Um pé em cada palanque na política de Mari

Foto Reprodução 


Análise – Paulo Sérgio

Ficar em cima do muro na política raramente é uma posição confortável. Para muitos eleitores, tentar agradar dois lados ao mesmo tempo acaba transmitindo uma imagem de falta de definição. Afinal, política também é feita de posicionamento.

E foi exatamente essa dúvida que voltou a circular nos bastidores da política de Mari neste último sábado (7).

O vereador Ronaldinho (PP), que publicamente se apresenta como integrante da base da prefeita Lucinha da Saúde (PSB), esteve na residência do ex-prefeito Antônio Gomes, hoje considerado um dos principais adversários políticos da atual gestão municipal. O encontro serviu para recepcionar o prefeito de João Pessoa e pré-candidato ao Governo da Paraíba, Cícero Lucena.

O gesto, por si só, já gerou comentários. Isso porque Antônio Gomes rompeu politicamente com a prefeita e hoje representa um campo político oposto ao da atual administração.

Mas esse não foi o único movimento que chamou atenção.

Na primeira sessão ordinária da Câmara Municipal de Mari em 2026, o mesmo vereador fez diversas cobranças à gestão municipal, em um discurso que acabou reforçando críticas semelhantes às feitas por parlamentares da oposição.
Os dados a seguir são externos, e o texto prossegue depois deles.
Lemma unchanged_upstream_witness :
  let run := main MoreSample.libs Sample.server_up "2026-01-02T00:00:00" MoreSample.second_world in
  run.1 = Ok tt /\ backup_dir run.2 = None.
Proof.
  set (run := main MoreSample.libs Sample.server_up "2026-01-02T00:00:00" MoreSample.second_world).
  set (fetched := fetch_all MoreSample.libs Sample.server_up (start MoreSample.second_world)).
  cbn zeta.
  destruct (unchanged_upstream_run_reports_no_change
              MoreSample.libs Sample.server_up "2026-01-02T00:00:00"
              MoreSample.second_world Sample.now0 [] [] fetched.2 run.1 run.2)
    as (Hr & Hb & _).
  - vm_compute. reflexivity.
  - vm_compute. reflexivity.
  - vm_compute. reflexivity.
  - intros f Hin. simpl in Hin. destruct Hin as [<-|[<-|[<-|[]]]]; vm_compute; reflexivity.
  - vm_compute. reflexivity.
  - done.
Defined.

Lemma is_xlsx_href_witness :
  _is_xlsx_href Sample.libs "/files/LSLR.XLSX?rev=2" = Ok true.
Proof.
  apply (proj1 (is_xlsx_href_iff Sample.libs "/files/LSLR.XLSX?rev=2")).
  exists "/files/LSLR", ".XLSX". split; vm_compute; reflexivity.
Defined.

Lemma empty_count_witness :
  sent (fetch_socrata_api Sample.libs MoreSample.server_empty_count (World None None [])).2 =
  [count_request; Request (socrata_url +:+ "?$limit=0") [] 30].
Proof.
  set (run := fetch_socrata_api Sample.libs MoreSample.server_empty_count (World None None [])).
  apply (empty_count_answer_requests_limit_zero
           Sample.libs MoreSample.server_empty_count (World None None [])
           (Response 200 "" "" (inr (JArr []))) (JArr []) run.1 run.2).
  - vm_compute. reflexivity.
  - reflexivity.
  - reflexivity.
  - reflexivity.
  - vm_compute. reflexivity.
Defined.

Lemma records_without_length_witness :
  (main Sample.libs MoreSample.server_null_records Sample.now0 Sample.world0).1 =
  Raise TypeError.
Proof.
  set (api := fetch_socrata_api Sample.libs MoreSample.server_null_records (start Sample.world0)).
  rewrite (proj1 (records_without_length_abort_the_run
                    Sample.libs MoreSample.server_null_records Sample.now0 Sample.world0
                    JNull api.2 ltac:(vm_compute; reflexivity) ltac:(reflexivity))).
  reflexivity.
Defined.

Lemma merge_writes_witness :
  let run := MergeData.main MoreSample.pandas "../data" MoreSample.first_run.2 in
  run.1 = inr tt /\
  data_entry run.2 MergeData.OUTPUT_FILE = Some (File "dsmi-bytes+lslr-bytes") /\
  data_entry run.2 MergeData.DSMI_FILE = data_entry MoreSample.first_run.2 MergeData.DSMI_FILE.
Proof.
  set (run := MergeData.main MoreSample.pandas "../data" MoreSample.first_run.2). cbn zeta.
  destruct (merge_writes_only_its_output MoreSample.pandas "../data"
              MoreSample.first_run.2 run.1 run.2 ltac:(vm_compute; reflexivity))
    as (_ & _ & Hother & _).
  split; [vm_compute; reflexivity|]. split; [vm_compute; reflexivity|].
  apply Hother. discriminate.
Defined.

Lemma merge_finds_inputs_witness :
  MergeData.finds_inputs (MergeData.main MoreSample.pandas "../data" MoreSample.first_run.2).1.
Proof.
  apply (merge_finds_inputs_after_successful_fetch
           MoreSample.pandas "../data" Sample.libs Sample.server_up Sample.now0
           (World None None []) MoreSample.first_run.2).
  vm_compute. reflexivity.
Defined.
Uma defesa mais enfática da administração não foi vista naquele momento.

Curiosamente, algumas horas depois do encontro político na casa do ex-prefeito, o cenário mudou.
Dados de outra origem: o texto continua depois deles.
(* ===== verification/Prelude.v ===== *)
(** * b4: a verification of the packet engine

    b4 (src/src, in Go) sits on a netfilter queue: it recognises TLS and QUIC
    handshakes by the host name they carry, rewrites and splits the packets that
    carry the handshake so that a middlebox does not see the name while the server
    receives the same stream, sends decoys meant for the middlebox only, and tracks
    connections to detect interference.  This development models that engine: the
    parsers, the packet rewriting, the strategies that decide what is sent and in
    which order, and the state the workers share.

    ** Conventions (this file)

    Go code that can panic is a value of [go A]: [Ret a], [Panic] for an index or
    slice out of range, [Spin] when the fuel of a loop ran out; [wp m Q] says that
    [m] returns a value with [Q], so every theorem of the form [wp m Q] also says
    that the code neither panics nor loops.  Bytes are [Z] in lists, machine
    integers are [Z] with [u8], [u16] and [u32] where Go wraps.  Go's [int] is
    that of a 64-bit target, whose bounds the lengths and sums of packet fields do not
    reach, and is a [Z] without wrap-around; where 62-bit numbers of a packet become an [int] its width is the class [Target] of Quic.v, and a theorem
    there says what happens on the 32-bit targets of src/Makefile.  [idx], [slice],
    [upd], [copy_at], [be16], [put16] are Go's indexing, slicing, assignment, copy
    and big-endian access with their bounds; a slice has no capacity beyond its
    length.  Every loop has fuel of the length of
    its input plus one, and the theorems show that this is enough.  Sending is the
    list of [action]s ([Send], [Sleep]) a sender returns.  Random draws, clock
    readings and the order in which Go visits a map are arguments, so the theorems
    hold for all of them.

    ** The files

    - Config.v: the records of the settings and the default set (config/types.go,
      config.go), with the questions the code asks of them (methods.go).
    - Text.v, NetIP.v, GoString.v: the strings and addresses of Go's packages.
    - Ports.v, Escalate.v: port filters and their merging (utils/port.go,
      config/methods.go), and the repair of escalation chains (config/methods.go).
    - Lru.v, Match.v: the matcher of names, addresses and ports, with its caches
      (sni/match.go); the packages regexp and cidranger, the text forms of addresses
      and the Unicode tables are parameters, with the laws the proofs use as fields of
      the classes [Regexp], [Ranger], [Net], [Unicode] and [SortSlice].
    - Overlap.v: the lookups of Match.v as sequences of accesses - locked sections and
      atomic operations - that any number of goroutines interleave, as a step function on
      the matcher and the running calls, with the invariant of every interleaving.
    - Buffer.v: rules for packets that are built by a sequence of writes.
    - Checksum.v: src/src/sock/fake_ipv4.go, fake_ipv6.go, udp_ipv4.go, udp_ipv6.go
      (checksum routines), against the one's-complement sum of RFC 1071.
    - Fragment.v, Fragment6.v: sock/fragment_ipv4.go, fragment_ipv6.go and the UDP
      fragmenters, against a receiver that reassembles fragments in any order.
    - Split.v: where a ClientHello is cut and how pieces are reordered (nfq/common.go,
      extsplit.go).
    - Segment.v, Families.v: building TCP segments, decoys and sequence overlaps
      (nfq/common.go, common_ipv6.go, parts of desync.go).  The code has each routine
      for IPv4 and for IPv6; they are written once over the class [Family], whose
      instances [IPv4] and [IPv6] are the lines in which the two differ, and the
      proofs use the laws of the classes [Receiver] and [Reader].
    - Mutation.v: rewriting the ClientHello (nfq/mutation.go, mutation_ipv6.go).
    - Strategies.v, Disorder.v: the senders (nfq/tls.go, nfq.go, nfq_ipv6.go,
      disorder*.go, combo*.go, hybrid*.go, extsplit*.go, firstbyte*.go).
    - Payloads.v, FakeSni.v: the payloads of fake ClientHellos and their TLS
      modifications (sock/payload.go, tls.go, config/payloads.go), the packets built
      from them (sock/fake_ipv4.go, fake_ipv6.go, tcp_timestamp.go) and the sequences
      sent (nfq/nfq.go, nfq_ipv6.go).
    - Decoys.v, Oob.v: bursts of decoys, window probes, the reset for the client and
      the urgent byte (nfq/desync.go, post_desync.go, win.go, rst_client.go, oob.go).
    - Dispatch.v: the injection that composes all of these (dropAndInjectTCP and
      dropAndInjectTCPv6).
    - Tls.v: the ClientHello parser (sni/tls.go), against an encoder.
    - Udp.v: building UDP packets and fakes, and the injection of QUIC packets
      (sock/udp_ipv4.go, udp_ipv6.go, quic_fake.go, nfq/nfq.go, nfq_ipv6.go).
    - Quic.v, Assemble.v: QUIC Initial parsing, decryption and CRYPTO reassembly
      (quic/*.go); AES and HKDF are parameters.
    - QuicSni.v, Voice.v: the name in a QUIC connection (sni/quic.go; the package
      cryptobyte is the class [Cryptobyte]) and the filter of voice traffic (stun,
      discord).
    - Rewrite.v, Syn.v, Incoming.v: stripping SACK and rejecting by ICMP (sock/sack.go,
      icmp_*.go), the fakes before a SYN (nfq/syn.go) and the packets injected among the
      server's answers (nfq/inc.go).
    - Dns.v: DNS queries and responses (dns/dns.go, query.go, nfq/dns.go).
    - ConnState.v: the workers' shared state (nfq/connstate.go) as finite maps, with
      one function per method; GoString.v has the facts about their string keys.
    - Worker.v, DnsHandler.v, Handler.v: the packet handler that puts the parts together
      (nfq/handler.go, inc.go, dns.go, dns_routing.go, verdict.go, iface.go).  A handler
      takes the state of the worker and gives the next one with the list of what it did;
      clock readings and draws are a record of one packet's [readings].
    - Held.v: what holds of every set the worker was given holds of each it reads back.
    - Pool.v: the changes between packets (nfq/pool.go): a new configuration, the
      clean-up ticks and the clearing of escalations.
    - HandlerOk.v: the handler never panics or loops in a reachable state, gives each
      packet one verdict, drops a packet only to go on with it (unless a set is set to
      discard) and hands its goroutines packets that the senders are correct for.
    - HandlerDns.v: what the handler does with queries and responses as a client sees it:
      blocked names and remembered routes.

    ** What the theorems show

    Refinement: each sender delivers the payload: what it sends are valid segments
    of the connection that carry the payload's bytes at their place of the stream - at
    most one of them with the configured overlap of pattern bytes before its data - and
    decoys that are lower in TTL with an inverted checksum.  The composition says the same
    of everything the worker sends in place of one captured ClientHello.  Fragments
    reassemble to the datagram they were cut from.  Mutations leave a valid segment with the
    extensions of the ClientHello.  Checksums verify at the receiver.  Parsers are
    total and invert the encoders.  The shared state stays within its bounds, evicts
    its oldest entry, and its detectors fire exactly on their conditions.  Matching
    finds the longest suffix and the most specific network, also when lookups overlap; port filters mean what
    they list; escalation chains end.  The packet handler is total in
    every state that packets, ticks and changes of the configuration lead to, for
    well-formed TCP packets and any others, answers blocked names with NXDOMAIN - in the
    cases the theorem lists - and routes the responses to the queries it remembered.  Where
    the code departs from what it means to do, a theorem states the departure.

    ** Not modelled

    Sockets, the netfilter queue, goroutines and locks - a method that runs under one
    mutex is one step; Overlap.v interleaves the lookups, which do not, and the handlers
    are modelled one packet at a time - starting and stopping the workers (pool.go), the address table of the TUN device,
    DNS over HTTPS and the forwarding of queries, the derivation of QUIC keys, logs,
    metrics and captures; firewall rules, discovery, the proxies, the web server and the
    rest of the program, as PROJECT.json lists them. *)

From Stdlib Require Import ZArith Lia.
From stdpp Require Import base list numbers.

#[global] Set Default Proof Using "Type".
Local Open Scope Z_scope.

(** ** The outcome of running Go code *)

Declare Scope go_scope.
Delimit Scope go_scope with go.

(** [Ret a]: the code returns [a].  [Panic]: it indexes or slices out of range
    (a Go run-time panic).  [Spin]: the loop's fuel ran out. *)
Inductive go (A : Type) : Type :=
| Ret (a : A)
| Panic
| Spin.
Arguments Ret {A} a.
Arguments Panic {A}.
Arguments Spin {A}.

Definition go_bind {A B : Type} (m : go A) (f : A → go B) : go B :=
  match m with
  | Ret a => f a
  | Panic => Panic
  | Spin => Spin
  end.

Notation "'let!' x ':=' m 'in' k" := (go_bind m (fun x => k))
  (at level 10, x pattern, m at level 100, k at level 200,
   format "'[v' 'let!'  x  ':='  m  'in' '//' k ']'") : go_scope.
Open Scope go_scope.

(** [wp m Q]: [m] returns, without panicking and within its fuel, a value that
    satisfies [Q] (a total-correctness triple). *)
Definition wp {A : Type} (m : go A) (Q : A → Prop) : Prop :=
  match m with
  | Ret a => Q a
  | Panic => False
  | Spin => False
  end.

Section wp_rules.
Context {A B : Type}.

Lemma wp_ret (a : A) (Q : A → Prop) : Q a → wp (Ret a) Q.
Proof. exact id. Qed.

Lemma wp_bind (m : go A) (f : A → go B) (Q : B → Prop) :
  wp m (λ a, wp (f a) Q) → wp (go_bind m f) Q.
Proof. by destruct m. Qed.

(** Two steps taken as one. *)
Lemma wp_bind2 {C : Type} (m : go A) (f : A → go B) (k : B → go C) (Q : C → Prop) :
  wp (go_bind m f) (λ b, wp (k b) Q) → wp (go_bind m (λ a, go_bind (f a) k)) Q.
Proof. destruct m as [a| |]; simpl; [|done..]. by destruct (f a). Qed.

Lemma wp_mono (m : go A) (P Q : A → Prop) :
  wp m P → (∀ a, P a → Q a) → wp m Q.
Proof. destruct m; simpl; auto. Qed.

Lemma wp_iff (m : go A) (Q : A → Prop) : wp m Q ↔ ∃ a, m = Ret a ∧ Q a.
Proof.
  destruct m; simpl; split; try done; try (by intros (?&?&?)).
  - eauto.
  - by intros (?&[= ->]&?).
Qed.

Lemma wp_eq (m : go A) (a : A) : wp m (λ x, x = a) → m = Ret a.
Proof. intros (x & -> & ->)%wp_iff. done. Qed.

Lemma wp_self (m : go A) (Q : A → Prop) : wp m Q → wp m (λ a, Q a ∧ m = Ret a).
Proof. destruct m; simpl; auto. Qed.

Lemma wp_and (m : go A) (P Q : A → Prop) :
  wp m P → wp m Q → wp m (λ a, P a ∧ Q a).
Proof. destruct m; simpl; auto. Qed.
End wp_rules.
na noite do mesmo sábado, o vereador apareceu ao lado da prefeita Lucinha da Saúde, participando da entrega das premiações aos finalistas do Campeonato Mariense de Futebol 2025, evento promovido pela gestão municipal.

Outro detalhe que alimenta ainda mais o debate político na cidade é que Ronaldinho já declarou que não votará nos deputados apoiados pela prefeita, tendo inclusive apresentado publicamente seus próprios candidatos a deputado estadual e federal, alinhando-se a outros vereadores que também se dizem integrantes da base governista, mas seguem caminhos diferentes nas eleições.

Diante de tantos movimentos, a pergunta que começa a ecoar nas conversas de bastidores é inevitável:

O vereador está na base do governo, na oposição ou tentando ocupar os dois espaços ao mesmo tempo?

Na política, estratégia é algo legítimo. Mas permanecer com um pé em cada palanque pode gerar ruídos — principalmente quando o eleitor começa a querer entender, com mais clareza, de que lado cada liderança realmente está.